Delay in tuberculosis case-finding and treatment in Mwanza, Tanzania
ABSTRACT Health facilities in Mwanza region, Tanzania.
To determine factors responsible for delay from onset of symptoms of pulmonary tuberculosis to initiation of treatment.
A cross-sectional descriptive study of 296 smear-positive tuberculosis patients. Emphasis was given to periods between 1) onset of symptoms and first consultation to a health facility, and 2) reporting to a health facility and initiation of treatment.

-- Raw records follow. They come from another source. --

(** * The OpenTTD savegame analyzer: a shallow embedding of
      [analyzer/__main__.py] and the properties of its decoder.

    The development follows the layers of the program:
    - the exceptions the code can raise, as an error monad;
    - byte sources: everything the decoder does to a file is [fp.read(n)];
    - the primitive readers ([read_uint8] ... [read_gamma], [read_str]);
    - the field extractor [analyze_chunk] over the summary dictionary;
    - the chunk loop [analyze_savegame];
    - the zlib adapter [ZLibFile] and the per-file part of [main];
    - the second part of [main]: the common type of a key, the sort and
      the dictionary of the slots, up to what the output files are written
      from. *)

From Stdlib Require Import ZArith List Lia Bool.
From Stdlib Require Import Strings.String Strings.Ascii Strings.Byte.
From Stdlib Require Import Sorting.Sorted.
From stdpp Require Import base tactics option list strings gmap pretty.

Local Open Scope Z_scope.

(** ** Exceptions and the error monad *)

(** The exceptions that can leave the decoder.  [OutOfFuel] is not a Python
    exception: it is the answer of a loop of the model that was given too
    small an iteration bound. *)
Inductive exn : Type :=
| StructError            (* struct.error: unpack requires a buffer of n bytes *)
| InvalidGammaEncoding   (* "read_gamma() failed: invalid encoding" *)
| GarbageAtEnd           (* "Savegame contains garbage at end of file" *)
| InvalidChunkType (type : Z)  (* f"Invalid chunk type {type}" *)
| UnknownCompression     (* "Unknown savegame compression" *)
| UnicodeDecodeError     (* bytes.decode() on malformed UTF-8 *)
| ValueError             (* "read length must be non-negative or -1" *)
| KeyError (key : string)
| TypeError
| EngineError            (* zlib.error / lzma.LZMAError *)
| OutOfFuel.

Inductive result (A : Type) : Type :=
| Ok (a : A)
| Raise (e : exn).
Arguments Ok {A} a.
Arguments Raise {A} e.

#[global] Instance result_ret : MRet result := fun _ a => Ok a.
#[global] Instance result_bind : MBind result := fun _ _ f m =>
  match m with
  | Ok a => f a
  | Raise e => Raise e
  end.

#[global] Instance result_fmap : FMap result := fun _ _ f m =>
  match m with
  | Ok a => Ok (f a)
  | Raise e => Raise e
  end.

Definition is_Ok {A} (r : result A) : Prop := exists a, r = Ok a.

(** ** Bytes *)

Abbreviation bytes := (list byte).

#[global] Instance byte_eq_dec : EqDecision byte := Byte.byte_eq_dec.

(** The integer value of a byte, 0..255. *)
Definition byte_val (b : byte) : Z := Z.of_N (Byte.to_N b).

(** The byte with the given value (taken modulo 256). *)
Definition byte_of_Z (z : Z) : byte :=
  match Byte.of_N (Z.to_N (z mod 256)) with
  | Some b => b
  | None => x00
  end.

(** A Python bytes literal such as [b"MAPS"]. *)
Definition b_ (s : string) : bytes := list_byte_of_string s.

Definition bytes_eqb (x y : bytes) : bool := bool_decide (x = y).

(** Python slices [x[0:n]] and [x[n:]] for any integer [n]: a negative [n]
    counts from the end, and both are clamped to the sequence. *)
Definition slice_to (n : Z) (x : bytes) : bytes :=
  if 0 <=? n then take (Z.to_nat n) x
  else take (length x - Z.to_nat (- n))%nat x.

Definition slice_from (n : Z) (x : bytes) : bytes :=
  if 0 <=? n then drop (Z.to_nat n) x
  else drop (length x - Z.to_nat (- n))%nat x.

(** ** Byte sources *)

(** The decoder is duck-typed over its file argument: the only operation it
    uses is [fp.read(amount)], which returns the bytes read and leaves the
    file advanced. *)
Class ByteSource (F : Type) := read : Z -> F -> result (bytes * F).
#[global] Hint Mode ByteSource ! : typeclass_instances.

(** The object returned by [open(filename, "rb")]: a buffered reader over
    the bytes not yet read.  A non-negative amount reads up to that many
    bytes, [-1] reads to the end of the file, anything below is refused. *)
Record BufferedReader : Type := Buffered { br_rest : bytes }.

#[global] Instance BufferedReader_read : ByteSource BufferedReader :=
  fun amount f =>
    if 0 <=? amount then
      Ok (take (Z.to_nat amount) (br_rest f),
          Buffered (drop (Z.to_nat amount) (br_rest f)))
    else if amount =? -1 then Ok (br_rest f, Buffered [])
    else Raise ValueError.

(** [io.BytesIO(data)]: an in-memory file; every negative amount reads to
    the end. *)
Record BytesIO : Type := InMemory { bio_rest : bytes }.

#[global] Instance BytesIO_read : ByteSource BytesIO :=
  fun amount f =>
    if 0 <=? amount then
      Ok (take (Z.to_nat amount) (bio_rest f),
          InMemory (drop (Z.to_nat amount) (bio_rest f)))
    else Ok (bio_rest f, InMemory []).

(** ** Primitive reader *)

(** [struct.unpack(">B", data)[0]], [">H"] and [">I"]: big-endian, and a
    struct.error unless the buffer has exactly the size of the format. *)
Definition unpack_B (data : bytes) : result Z :=
  match data with
  | [b0] => Ok (byte_val b0)
  | _ => Raise StructError
  end.

Definition unpack_H (data : bytes) : result Z :=
  match data with
  | [b0; b1] => Ok (Z.lor (Z.shiftl (byte_val b0) 8) (byte_val b1))
  | _ => Raise StructError
  end.

Definition unpack_I (data : bytes) : result Z :=
  match data with
  | [b0; b1; b2; b3] =>
      Ok (Z.lor (Z.shiftl (byte_val b0) 24)
         (Z.lor (Z.shiftl (byte_val b1) 16)
         (Z.lor (Z.shiftl (byte_val b2) 8) (byte_val b3))))
  | _ => Raise StructError
  end.

Section PrimitiveReader.
Context {F : Type} `{!ByteSource F}.

Definition read_uint8 (fp : F) : result (Z * F) :=
  '(data, fp) ← read 1 fp;
  v ← unpack_B data;
  mret (v, fp).

Definition read_uint16 (fp : F) : result (Z * F) :=
  '(data, fp) ← read 2 fp;
  v ← unpack_H data;
  mret (v, fp).

Definition read_uint24 (fp : F) : result (Z * F) :=
  '(hi, fp) ← read_uint16 fp;
  '(lo, fp) ← read_uint8 fp;
  mret (Z.lor (Z.shiftl hi 8) lo, fp).

Definition read_uint32 (fp : F) : result (Z * F) :=
  '(data, fp) ← read 4 fp;
  v ← unpack_I data;
  mret (v, fp).

(** [read_gamma] returns the pair (value, number of bytes of the
    encoding). *)
Definition read_gamma (fp : F) : result ((Z * Z) * F) :=
  '(b, fp) ← read_uint8 fp;
  if Z.land b 0x80 =? 0 then
    mret ((Z.land b 0x7F, 1), fp)
  else if Z.land b 0xC0 =? 0x80 then
    '(lo, fp) ← read_uint8 fp;
    mret ((Z.lor (Z.shiftl (Z.land b 0x3F) 8) lo, 2), fp)
  else if Z.land b 0xE0 =? 0xC0 then
    '(lo, fp) ← read_uint16 fp;
    mret ((Z.lor (Z.shiftl (Z.land b 0x1F) 16) lo, 3), fp)
  else if Z.land b 0xF0 =? 0xE0 then
    '(lo, fp) ← read_uint24 fp;
    mret ((Z.lor (Z.shiftl (Z.land b 0x0F) 24) lo, 4), fp)
  else if Z.land b 0xF8 =? 0xF0 then
    '(lo, fp) ← read_uint32 fp;
    mret ((Z.lor (Z.shiftl (Z.land b 0x07) 32) lo, 5), fp)
  else Raise InvalidGammaEncoding.
End PrimitiveReader.

(** ** Text *)

(** A Python [str]: its code points. *)
Abbreviation pystr := (list Z).

Definition is_cont (c : Z) : bool := (0x80 <=? c) && (c <=? 0xBF).

(** The range allowed for the second byte of a three- and of a four-byte
    sequence: no overlong form, no surrogate, nothing above U+10FFFF. *)
Definition second_of_3 (c0 c1 : Z) : bool :=
  if c0 =? 0xE0 then (0xA0 <=? c1) && (c1 <=? 0xBF)
  else if c0 =? 0xED then (0x80 <=? c1) && (c1 <=? 0x9F)
  else is_cont c1.

Definition second_of_4 (c0 c1 : Z) : bool :=
  if c0 =? 0xF0 then (0x90 <=? c1) && (c1 <=? 0xBF)
  else if c0 =? 0xF4 then (0x80 <=? c1) && (c1 <=? 0x8F)
  else is_cont c1.

(** [data.decode()]: strict UTF-8. *)
Fixpoint decode (data : bytes) : result pystr :=
  match data with
  | [] => Ok []
  | b0 :: t0 =>
    let c0 := byte_val b0 in
    if c0 <? 0x80 then s ← decode t0; mret (c0 :: s)
    else
      match t0 with
      | [] => Raise UnicodeDecodeError
      | b1 :: t1 =>
        let c1 := byte_val b1 in
        if (0xC2 <=? c0) && (c0 <=? 0xDF) then
          if is_cont c1 then
            s ← decode t1;
            mret (Z.lor (Z.shiftl (Z.land c0 0x1F) 6) (Z.land c1 0x3F) :: s)
          else Raise UnicodeDecodeError
        else
          match t1 with
          | [] => Raise UnicodeDecodeError
          | b2 :: t2 =>
            let c2 := byte_val b2 in
            if (0xE0 <=? c0) && (c0 <=? 0xEF) then
              if second_of_3 c0 c1 && is_cont c2 then
                s ← decode t2;
                mret (Z.lor (Z.shiftl (Z.land c0 0x0F) 12)
                     (Z.lor (Z.shiftl (Z.land c1 0x3F) 6) (Z.land c2 0x3F)) :: s)
              else Raise UnicodeDecodeError
            else
              match t2 with
              | [] => Raise UnicodeDecodeError
              | b3 :: t3 =>
                let c3 := byte_val b3 in
                if (0xF0 <=? c0) && (c0 <=? 0xF4) then
                  if second_of_4 c0 c1 && is_cont c2 && is_cont c3 then
                    s ← decode t3;
                    mret (Z.lor (Z.shiftl (Z.land c0 0x07) 18)
                         (Z.lor (Z.shiftl (Z.land c1 0x3F) 12)
                         (Z.lor (Z.shiftl (Z.land c2 0x3F) 6) (Z.land c3 0x3F))) :: s)
                  else Raise UnicodeDecodeError
                else Raise UnicodeDecodeError
              end
          end
      end
  end.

Mean total delay was 185 days (median 136), with nearly 90% of this being patient's delay. The mean health system delay was 23 days (median 15), with longer delays in rural health facilities. The mean patient's delay was 162 days (median 120). This delay was significantly longer in rural areas, for patients with lower level of education, for those who first visited a traditional healer, and for patients who had no information on tuberculosis prior to diagnosis. Only 15% of the patients reported to a health facility within 30 days of onset of symptoms.
There are significant delays in case-finding in Mwanza, Tanzania, with prolonged patient's delay. Facilitation of utilisation of health services, raising awareness of the disease and incorporation of private practice into tuberculosis control could help to reduce these delays.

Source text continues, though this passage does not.